### [RECORDS SHOWN]
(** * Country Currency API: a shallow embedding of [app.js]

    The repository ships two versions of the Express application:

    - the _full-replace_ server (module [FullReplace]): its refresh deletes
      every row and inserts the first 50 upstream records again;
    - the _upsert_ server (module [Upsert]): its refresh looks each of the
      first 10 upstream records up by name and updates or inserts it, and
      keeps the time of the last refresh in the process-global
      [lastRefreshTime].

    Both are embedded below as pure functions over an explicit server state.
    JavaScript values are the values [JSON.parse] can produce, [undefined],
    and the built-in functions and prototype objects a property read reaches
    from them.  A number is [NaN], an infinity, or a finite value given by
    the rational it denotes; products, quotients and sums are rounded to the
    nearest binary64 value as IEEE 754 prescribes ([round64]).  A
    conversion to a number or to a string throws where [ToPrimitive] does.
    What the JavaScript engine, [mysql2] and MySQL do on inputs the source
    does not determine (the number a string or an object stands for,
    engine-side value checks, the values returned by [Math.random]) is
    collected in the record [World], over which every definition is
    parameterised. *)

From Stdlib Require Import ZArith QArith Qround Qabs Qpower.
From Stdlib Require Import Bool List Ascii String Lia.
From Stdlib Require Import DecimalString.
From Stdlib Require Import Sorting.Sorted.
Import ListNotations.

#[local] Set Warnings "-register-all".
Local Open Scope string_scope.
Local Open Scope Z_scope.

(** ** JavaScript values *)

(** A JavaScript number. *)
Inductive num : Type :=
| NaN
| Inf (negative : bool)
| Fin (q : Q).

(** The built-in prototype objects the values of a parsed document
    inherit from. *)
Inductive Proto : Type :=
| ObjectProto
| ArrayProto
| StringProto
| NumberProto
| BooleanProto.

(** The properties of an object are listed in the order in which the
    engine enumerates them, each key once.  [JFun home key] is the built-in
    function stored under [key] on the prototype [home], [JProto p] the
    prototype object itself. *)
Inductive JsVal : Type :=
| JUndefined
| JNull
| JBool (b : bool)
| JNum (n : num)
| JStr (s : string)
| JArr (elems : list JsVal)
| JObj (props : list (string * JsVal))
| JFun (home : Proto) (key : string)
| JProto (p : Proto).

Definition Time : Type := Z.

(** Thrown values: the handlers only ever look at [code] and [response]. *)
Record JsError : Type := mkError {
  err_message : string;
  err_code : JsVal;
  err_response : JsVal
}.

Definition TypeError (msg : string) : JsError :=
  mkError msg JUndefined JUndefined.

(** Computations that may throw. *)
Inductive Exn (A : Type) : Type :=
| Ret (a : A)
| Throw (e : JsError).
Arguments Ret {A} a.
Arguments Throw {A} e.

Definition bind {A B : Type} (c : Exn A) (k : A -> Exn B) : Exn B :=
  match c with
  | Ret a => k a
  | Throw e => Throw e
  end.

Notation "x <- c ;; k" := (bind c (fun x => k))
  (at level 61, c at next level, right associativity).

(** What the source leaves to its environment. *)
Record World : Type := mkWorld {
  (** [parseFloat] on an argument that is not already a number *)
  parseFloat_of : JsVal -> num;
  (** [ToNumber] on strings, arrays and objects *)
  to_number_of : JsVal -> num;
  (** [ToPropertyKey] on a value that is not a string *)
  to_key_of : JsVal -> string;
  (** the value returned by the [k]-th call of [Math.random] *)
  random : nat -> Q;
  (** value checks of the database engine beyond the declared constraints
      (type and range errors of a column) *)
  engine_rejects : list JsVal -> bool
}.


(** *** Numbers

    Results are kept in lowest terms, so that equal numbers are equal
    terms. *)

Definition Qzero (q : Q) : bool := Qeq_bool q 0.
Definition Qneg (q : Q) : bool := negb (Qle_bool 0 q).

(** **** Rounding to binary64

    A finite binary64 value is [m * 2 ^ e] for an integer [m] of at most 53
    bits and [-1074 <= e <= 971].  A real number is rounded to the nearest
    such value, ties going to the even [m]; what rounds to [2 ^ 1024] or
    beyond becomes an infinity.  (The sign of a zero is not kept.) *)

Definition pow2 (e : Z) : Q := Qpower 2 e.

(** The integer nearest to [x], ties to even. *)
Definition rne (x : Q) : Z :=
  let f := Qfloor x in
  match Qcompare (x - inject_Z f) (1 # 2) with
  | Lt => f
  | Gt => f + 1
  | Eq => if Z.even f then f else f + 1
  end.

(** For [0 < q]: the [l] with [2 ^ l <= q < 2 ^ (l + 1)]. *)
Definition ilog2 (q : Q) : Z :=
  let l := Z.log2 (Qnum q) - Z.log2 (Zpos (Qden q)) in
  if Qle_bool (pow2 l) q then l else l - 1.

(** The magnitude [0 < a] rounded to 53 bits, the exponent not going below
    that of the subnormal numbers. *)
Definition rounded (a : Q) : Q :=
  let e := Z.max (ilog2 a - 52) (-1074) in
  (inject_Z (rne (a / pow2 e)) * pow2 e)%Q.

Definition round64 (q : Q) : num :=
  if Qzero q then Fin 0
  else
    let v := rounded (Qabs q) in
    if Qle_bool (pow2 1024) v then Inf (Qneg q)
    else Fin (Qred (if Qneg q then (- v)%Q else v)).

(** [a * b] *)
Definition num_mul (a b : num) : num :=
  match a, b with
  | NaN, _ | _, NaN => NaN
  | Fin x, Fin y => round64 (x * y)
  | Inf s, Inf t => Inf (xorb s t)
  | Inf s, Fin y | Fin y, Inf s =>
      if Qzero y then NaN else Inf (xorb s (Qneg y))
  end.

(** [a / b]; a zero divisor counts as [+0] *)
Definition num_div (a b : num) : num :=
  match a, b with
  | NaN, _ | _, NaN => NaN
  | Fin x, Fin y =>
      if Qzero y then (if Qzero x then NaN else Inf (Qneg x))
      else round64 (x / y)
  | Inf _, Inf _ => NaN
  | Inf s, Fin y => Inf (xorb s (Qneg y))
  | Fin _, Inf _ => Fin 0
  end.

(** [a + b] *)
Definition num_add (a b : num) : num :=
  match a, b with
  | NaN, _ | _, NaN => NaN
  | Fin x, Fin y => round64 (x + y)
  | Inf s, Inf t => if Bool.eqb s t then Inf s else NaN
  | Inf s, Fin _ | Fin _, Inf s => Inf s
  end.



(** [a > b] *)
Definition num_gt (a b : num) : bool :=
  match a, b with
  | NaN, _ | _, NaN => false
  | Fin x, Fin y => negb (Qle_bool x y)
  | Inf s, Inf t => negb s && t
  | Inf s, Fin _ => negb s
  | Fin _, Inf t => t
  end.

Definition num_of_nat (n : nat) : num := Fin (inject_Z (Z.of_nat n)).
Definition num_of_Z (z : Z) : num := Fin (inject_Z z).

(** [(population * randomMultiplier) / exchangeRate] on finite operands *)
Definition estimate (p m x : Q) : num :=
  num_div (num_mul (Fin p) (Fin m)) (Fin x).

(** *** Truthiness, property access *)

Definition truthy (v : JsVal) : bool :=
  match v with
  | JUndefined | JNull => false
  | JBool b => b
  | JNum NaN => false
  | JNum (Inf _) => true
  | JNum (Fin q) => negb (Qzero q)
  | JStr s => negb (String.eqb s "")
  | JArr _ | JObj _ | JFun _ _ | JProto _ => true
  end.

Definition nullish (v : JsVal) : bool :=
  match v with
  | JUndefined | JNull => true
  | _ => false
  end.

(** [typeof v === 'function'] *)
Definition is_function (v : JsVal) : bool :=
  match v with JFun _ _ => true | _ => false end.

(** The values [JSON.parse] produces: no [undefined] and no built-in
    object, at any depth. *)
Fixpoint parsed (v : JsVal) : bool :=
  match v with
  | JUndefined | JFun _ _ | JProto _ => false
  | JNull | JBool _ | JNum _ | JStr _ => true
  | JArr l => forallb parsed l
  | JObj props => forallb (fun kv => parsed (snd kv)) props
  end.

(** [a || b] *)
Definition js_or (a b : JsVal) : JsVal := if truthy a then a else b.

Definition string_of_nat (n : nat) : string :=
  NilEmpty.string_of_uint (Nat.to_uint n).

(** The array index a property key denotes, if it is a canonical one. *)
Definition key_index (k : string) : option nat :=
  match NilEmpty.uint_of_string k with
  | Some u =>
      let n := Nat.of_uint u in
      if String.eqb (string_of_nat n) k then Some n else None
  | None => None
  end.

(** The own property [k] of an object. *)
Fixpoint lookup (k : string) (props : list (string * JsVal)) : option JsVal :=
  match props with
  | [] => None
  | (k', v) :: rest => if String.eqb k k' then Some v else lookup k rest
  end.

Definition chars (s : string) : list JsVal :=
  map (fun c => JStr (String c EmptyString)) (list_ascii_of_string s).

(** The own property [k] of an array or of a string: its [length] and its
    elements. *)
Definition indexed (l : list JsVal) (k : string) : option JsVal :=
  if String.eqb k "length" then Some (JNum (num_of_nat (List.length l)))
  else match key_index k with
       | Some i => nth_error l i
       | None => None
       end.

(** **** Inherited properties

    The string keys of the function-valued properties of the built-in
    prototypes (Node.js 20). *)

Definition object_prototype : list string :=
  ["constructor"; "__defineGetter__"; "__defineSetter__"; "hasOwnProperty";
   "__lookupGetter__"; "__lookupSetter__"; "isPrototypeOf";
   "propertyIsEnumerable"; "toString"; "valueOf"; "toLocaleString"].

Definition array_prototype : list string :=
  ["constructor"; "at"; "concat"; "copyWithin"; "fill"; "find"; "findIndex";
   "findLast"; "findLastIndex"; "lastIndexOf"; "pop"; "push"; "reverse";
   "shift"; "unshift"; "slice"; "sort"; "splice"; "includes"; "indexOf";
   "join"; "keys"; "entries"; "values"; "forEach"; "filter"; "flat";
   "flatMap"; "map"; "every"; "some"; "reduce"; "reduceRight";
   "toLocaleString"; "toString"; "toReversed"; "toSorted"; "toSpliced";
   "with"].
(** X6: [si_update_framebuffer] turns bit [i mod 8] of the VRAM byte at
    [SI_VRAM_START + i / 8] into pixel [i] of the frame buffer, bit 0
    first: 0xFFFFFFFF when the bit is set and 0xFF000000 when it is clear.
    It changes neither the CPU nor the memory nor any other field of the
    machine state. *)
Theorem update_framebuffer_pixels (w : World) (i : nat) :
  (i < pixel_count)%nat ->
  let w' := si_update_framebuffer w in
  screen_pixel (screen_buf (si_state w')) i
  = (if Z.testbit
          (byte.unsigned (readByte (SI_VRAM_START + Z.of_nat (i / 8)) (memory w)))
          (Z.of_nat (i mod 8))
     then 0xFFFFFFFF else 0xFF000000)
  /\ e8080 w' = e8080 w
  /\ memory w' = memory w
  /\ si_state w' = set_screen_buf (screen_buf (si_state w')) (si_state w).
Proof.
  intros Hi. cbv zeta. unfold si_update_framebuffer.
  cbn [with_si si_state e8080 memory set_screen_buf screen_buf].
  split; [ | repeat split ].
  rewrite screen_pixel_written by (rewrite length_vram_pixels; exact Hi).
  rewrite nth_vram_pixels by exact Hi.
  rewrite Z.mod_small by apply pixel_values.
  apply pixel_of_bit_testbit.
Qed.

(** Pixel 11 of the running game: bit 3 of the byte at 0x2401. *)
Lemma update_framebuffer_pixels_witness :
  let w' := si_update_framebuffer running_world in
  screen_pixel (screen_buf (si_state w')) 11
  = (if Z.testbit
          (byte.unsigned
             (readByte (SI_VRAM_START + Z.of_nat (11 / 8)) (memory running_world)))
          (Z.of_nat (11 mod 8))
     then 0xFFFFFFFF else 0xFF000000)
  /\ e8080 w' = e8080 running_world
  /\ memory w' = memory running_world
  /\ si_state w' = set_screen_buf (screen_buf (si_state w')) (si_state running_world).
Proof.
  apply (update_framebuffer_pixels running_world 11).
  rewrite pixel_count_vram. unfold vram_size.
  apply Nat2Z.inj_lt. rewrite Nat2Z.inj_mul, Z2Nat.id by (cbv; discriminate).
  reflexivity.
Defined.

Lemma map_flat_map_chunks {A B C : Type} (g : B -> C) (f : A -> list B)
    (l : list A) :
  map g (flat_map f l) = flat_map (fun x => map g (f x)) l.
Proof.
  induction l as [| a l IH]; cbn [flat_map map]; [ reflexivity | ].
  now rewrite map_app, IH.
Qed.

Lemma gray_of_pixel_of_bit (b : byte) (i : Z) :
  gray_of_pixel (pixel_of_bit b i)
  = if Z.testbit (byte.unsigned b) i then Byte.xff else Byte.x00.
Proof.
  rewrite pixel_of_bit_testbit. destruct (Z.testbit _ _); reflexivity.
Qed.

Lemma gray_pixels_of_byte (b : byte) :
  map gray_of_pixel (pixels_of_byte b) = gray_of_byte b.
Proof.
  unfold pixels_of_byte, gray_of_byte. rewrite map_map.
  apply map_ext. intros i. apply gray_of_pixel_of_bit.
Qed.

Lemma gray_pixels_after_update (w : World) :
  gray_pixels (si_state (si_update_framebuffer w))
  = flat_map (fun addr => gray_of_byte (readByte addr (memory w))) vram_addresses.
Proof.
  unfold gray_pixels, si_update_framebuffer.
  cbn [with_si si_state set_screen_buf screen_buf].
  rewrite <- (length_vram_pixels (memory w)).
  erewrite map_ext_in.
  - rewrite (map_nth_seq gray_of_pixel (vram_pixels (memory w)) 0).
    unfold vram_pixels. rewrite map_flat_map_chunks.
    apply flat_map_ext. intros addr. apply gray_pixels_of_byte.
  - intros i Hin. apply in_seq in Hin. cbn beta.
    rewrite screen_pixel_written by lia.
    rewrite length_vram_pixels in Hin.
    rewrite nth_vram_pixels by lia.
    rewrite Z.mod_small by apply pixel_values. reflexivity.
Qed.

### [EXERCISE DETAILS]
An exact repetition of the material above is required, from its first line through the line holding "Both are embedded", with nothing added.

### [SOLUTION FOR THIS TASK]
(** * Country Currency API: a shallow embedding of [app.js]

    The repository ships two versions of the Express application:

    - the _full-replace_ server (module [FullReplace]): its refresh deletes
      every row and inserts the first 50 upstream records again;
    - the _upsert_ server (module [Upsert]): its refresh looks each of the
      first 10 upstream records up by name and updates or inserts it, and
      keeps the time of the last refresh in the process-global
      [lastRefreshTime].

    Both are embedded below as pure functions over an explicit server state.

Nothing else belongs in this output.